La principal virtud de Paterson, la película sobre ese conductor que lo interpreta alguien llamado Adam Driver quizá por su apellido, tipo alto y hierático que parece estar en otro mundo y del que sabemos, por una foto de dormitorio, que antes fue marine (por ello desarma sin problemas a un Romeo negro que amenaza a su Julieta que no le corresponde en el bar que frecuenta), es que no pasa nada en ese especie de diario que es la película (empieza un lunes y acaba otro lunes, una semana entera) salvo esas rutinas que el bulldog rompe literalmente entre sus colmillos o esa inopinada avería eléctrica del autobús que conduce que desconcierta literalmente al protagonista, y, sin embargo, la ausencia de anécdotas sobresalientes, como suele ser la vida cotidiana de casi todos los seres humanos, adquiere brillo y realce gracias a la poética literaria (ese poema sobre el que el protagonista vuelve una y otra vez sobre una marca de cerillas) y visual.
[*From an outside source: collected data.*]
(* ===== verification/Arm64Theorems.v ===== *)
(** ARM64 implements the interface of an architecture: its steps end and keep the
    registers, and it follows frame records, with the link register as the return
    address of a function without one; what its registers and a step by the frame
    pointer are. *)
From S2P Require Import Prelude Memory DwarfData ThreadState Arm64State DwarfDataSpec DwarfExpression.
From S2P Require Import DwarfExpressionSpec DwarfUnwind DwarfUnwindSpec DwarfSafety CompactUnwind Arm64Unwind.
From S2P Require Import Unwind UnwindSafety FrameChain.

#[local] Arguments CLS_PTRAUTH_STRIP : simpl never.

#[local] Existing Instance arm64.

(** ** Frame pointers *)

Section FramePointer.
Context {VM : VmRead} {VMS : VmReadSpec}.

Lemma strip_bound p : 0 <= CLS_PTRAUTH_STRIP p < 2 ^ 36.
Proof.
  unfold CLS_PTRAUTH_STRIP. change 0xFFFFFFFFF with (Z.ones 36).
  rewrite Z.land_ones by lia. apply Z.mod_pos_bound. lia.
Qed.

Lemma strip_small p : 0 <= p < 2 ^ 36 -> CLS_PTRAUTH_STRIP p = p.
Proof.
  intros Hp. unfold CLS_PTRAUTH_STRIP. change 0xFFFFFFFFF with (Z.ones 36).
  rewrite Z.land_ones by lia. by apply Z.mod_small.
Qed.

Lemma frame_pointer_run regs (scan : bool) fp ret w :
  let frame := CLS_PTRAUTH_STRIP (ss_fp regs) in
  FIRCLSIsValidPointer frame = true ->
  read_le (mem w) 8 frame = Some fp -> read_le (mem w) 8 (frame + 8) = Some ret ->
  FIRCLSUnwindWithFramePointer (Some regs) scan w =
  Done (true, Some
    (if scan && FIRCLSIsValidPointer (CLS_PTRAUTH_STRIP (ss_lr regs))
     then with_pc regs (CLS_PTRAUTH_STRIP (ss_lr regs))
     else with_sp (with_fp (with_pc regs ret) fp) (frame + 16))) w.
Proof.
  intros frame Hv H1 H2. unfold FIRCLSUnwindWithFramePointer.
  apply fmap_Some in H1 as (b1 & H1 & ->). apply fmap_Some in H2 as (b2 & H2 & ->).
  pose proof (read_bytes_length _ _ _ _ H1) as Hl1.
  assert (Hr : FIRCLSReadMemory frame 16 w = Done (Some (b1 ++ b2)) w)
    by (apply read_memory_run; [done|by apply (read_bytes_app _ _ 8 8)]).
  assert (Hf : 0 <= frame < 2 ^ 36) by apply strip_bound.
  destruct scan; cbn [FIRCLSUnwindWithLRRegister FIRCLSThreadContextGetLinkRegister andb];
    [destruct (FIRCLSIsValidPointer (CLS_PTRAUTH_STRIP (ss_lr regs))); cbn [negb]; [done|]|];
    cbn [FIRCLSThreadContextGetFramePointer]; rewrite (bind_done _ _ _ _ _ Hr);
    rewrite <- Hl1, take_app_length, drop_app_length;
    unfold FIRCLSUnwindStackPointerFromFramePointer; by rewrite wrap_small by lia.
Qed.

(** ** The laws *)

Lemma link_register_steps w regs : steps w (mret (FIRCLSUnwindWithLRRegister (Some regs)) : M arm64_res).
Proof.
  apply ends_ret. split; [done|]. cbn. destruct (negb _); cbn; eauto.
Qed.

Lemma frame_pointer_steps w regs b : steps w (FIRCLSUnwindWithFramePointer (Some regs) b).
Proof.
  unfold FIRCLSUnwindWithFramePointer.
  assert (Hr : forall r, steps w (stack ← FIRCLSReadMemory (FIRCLSThreadContextGetFramePointer (Some r)) 16;
    match stack with
    | None => mret (false, Some r)
    | Some bs =>
        mret (true, Some (with_sp (with_fp (with_pc r (le_val (drop 8 bs))) (le_val (take 8 bs)))
          (FIRCLSUnwindStackPointerFromFramePointer (FIRCLSThreadContextGetFramePointer (Some r)))))
    end)).
  { intros r. apply ends_bind. eapply ends_mono; [apply quiet_read|].
    intros [bs|] w' ->; returns. }
  destruct b; [|apply Hr]. cbn [FIRCLSUnwindWithLRRegister].
  destruct (FIRCLSIsValidPointer _); cbn [negb]; [returns|apply Hr].
Qed.

#[export] Instance arm64_unwind_laws {AE : Arm64Encoding} uninit :
  UnwindArchLaws (UA := arm64_unwind uninit).
Proof.
  split; cbn [UnwindWithFramePointer CompactUnwindComputeRegisters arm64_unwind].
  - intros. apply frame_pointer_steps.
  - intros w c r regs Hlow Hwf. unfold FIRCLSCompactUnwindComputeRegisters.
    destruct c as [c|], r as [r|]; try (by returns). cbv zeta.
    destruct (_ =? _); [apply link_register_steps|].
    destruct (_ =? _); [by apply dwarf_frame_steps|]. destruct (_ =? _); [apply frame_pointer_steps|].
    returns.
Qed.

End FramePointer.

(** ** Frame records *)

(** The return address of a function without a frame is the link register. *)
Definition link_guess (r : FIRCLSThreadContext) : option Z :=
  let lr := CLS_PTRAUTH_STRIP (ss_lr r) in if FIRCLSIsValidPointer lr then Some lr else None.

Section FrameRecords.
Context {AE : Arm64Encoding} {VM : VmRead} {VMS : VmReadSpec}.
Context (uninit : FIRCLSDwarfCFIRecord) (w : world).

#[export] Instance arm64_frames : FrameRecords (UA := arm64_unwind uninit) w.
Proof.
  refine {| strip := CLS_PTRAUTH_STRIP; address_limit := 2 ^ 36;
            guess (r : @thread_context arm64) := Some (link_guess r) |}.
  - done.
  - intros v _. apply strip_bound.
  - intros r v Hv. eexists. split; [done|]. split; [by apply strip_small|done].
  - intros r v [= Hg]. unfold link_guess in Hg.
    cbn [UnwindWithFramePointer arm64_unwind]. unfold FIRCLSUnwindWithFramePointer.
    cbn [FIRCLSUnwindWithLRRegister FIRCLSThreadContextGetLinkRegister].
    destruct (FIRCLSIsValidPointer (CLS_PTRAUTH_STRIP (ss_lr r))); [|done]. injection Hg as <-.
    eexists. split; [done|]. split; [apply strip_small, strip_bound|done].
  - intros r scan saved ret Hg Hv Hlim E1 E2.
    assert (Hf : 0 <= get_fp (r : @thread_context arm64) < 2 ^ 36) by apply strip_bound.
    eexists. split; [exact (frame_pointer_run r scan saved ret w Hv E1 E2)|].
    replace (scan && FIRCLSIsValidPointer (CLS_PTRAUTH_STRIP (ss_lr r))) with false.
    + split; [done|]. split; [|done]. apply strip_small. fold (get_fp (r : @thread_context arm64)). lia.
    + destruct scan; [|done]. specialize (Hg eq_refl). injection Hg as Hg. unfold link_guess in Hg.
      cbn [andb]. by destruct (FIRCLSIsValidPointer _).
Defined.

End FrameRecords.

#[local] Existing Instance arm64.

(** ** Registers *)

(** setting a register by its DWARF number changes that register only,
    and the program counter with the link register; a number above 31 is
    refused and changes nothing. *)
Theorem register_get_set r n v w :
  0 <= n -> length (ss_x r) = 29%nat ->
  if n <? 32 then
    exists r', FIRCLSDwarfUnwindSetRegisterValue (Some r) n v w = Done (true, Some r') w /\
      length (ss_x r') = 29%nat /\
      (forall n', 0 <= n' < 32 ->
         arm64_field r' n' = if n' =? n then Some v else arm64_field r n') /\
      ss_pc r' = (if n =? CLS_DWARF_ARM64_LR then v else ss_pc r)
  else FIRCLSDwarfUnwindSetRegisterValue (Some r) n v w = Done (false, Some r) w.
Proof.
  intros Hn Hl. destruct (Z.ltb_spec n 32) as [Hlt|Hge].
  - destruct (arm64_set_register_run r n v w ltac:(lia) Hl) as (r' & E & Hl' & Hv & Hf & Hp).
    exists r'. split_and!; try done. intros n' Hn'. destruct (Z.eqb_spec n' n) as [->|Hne]; [done|].
    by apply Hf.
  - unfold FIRCLSDwarfUnwindSetRegisterValue, is_x_register, CLS_DWARF_ARM64_FP,
      CLS_DWARF_ARM64_SP, CLS_DWARF_ARM64_LR.
    rewrite (proj2 (Z.leb_gt n 28)), andb_false_r, !(proj2 (Z.eqb_neq _ _)) by lia. done.
Qed.

(** ** Steps *)

Section Steps.
Context {VM : VmRead} {VMS : VmReadSpec}.

(** unwinding by the frame pointer takes the return address and the caller's
    frame pointer from the two words at the frame pointer, the stack pointer
    from just above them, and leaves the other registers; with scanning allowed
    and a usable link register it only moves the program counter there. *)
Theorem frame_pointer_step regs (scan : bool) fp ret w :
  let frame := CLS_PTRAUTH_STRIP (ss_fp regs) in
  FIRCLSIsValidPointer frame = true ->
  read_le (mem w) 8 frame = Some fp -> read_le (mem w) 8 (frame + 8) = Some ret ->
  FIRCLSUnwindWithFramePointer (Some regs) scan w =
  Done (true, Some
    (if scan && FIRCLSIsValidPointer (CLS_PTRAUTH_STRIP (ss_lr regs))
     then with_pc regs (CLS_PTRAUTH_STRIP (ss_lr regs))
     else with_sp (with_fp (with_pc regs ret) fp) (frame + 16))) w.
Proof. exact (frame_pointer_run regs scan fp ret w). Qed.

End Steps.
Flota en el ambiente de la película una cierta comicidad subterránea, un cierto surrealismo de trazo fino y un halo poético que quizá sea impostado por el propio Jim Jarmusch. El director es fiel a sí mismo en el retrato de ese poeta que conduce autobuses por la ciudad de Paterson, mira a los pasajeros por el espejo retrovisor interior del vehículo, se asombra de la cantidad de gemelos que viven en la ciudad  y escucha sus anodinas conversaciones, desde la de una pareja de anarquistas a trabajadores que hablan de sus ligues femeninos, un material que convierte luego en poemas.

Paterson es una película sobre el vampiro que todo autor, en este caso poeta, lleva dentro, que se nutre de lo que le rodea, de lo que ve, escucha y experimenta, ese magma que fagocita y expulsa luego en forma de creación literaria. Una nueva rareza del director de Mistery Train que, como todas sus películas, fascina sin entusiasmar, porque Jim Jarmusch rehúye ese tipo de adhesiones entusiastas, precisamente.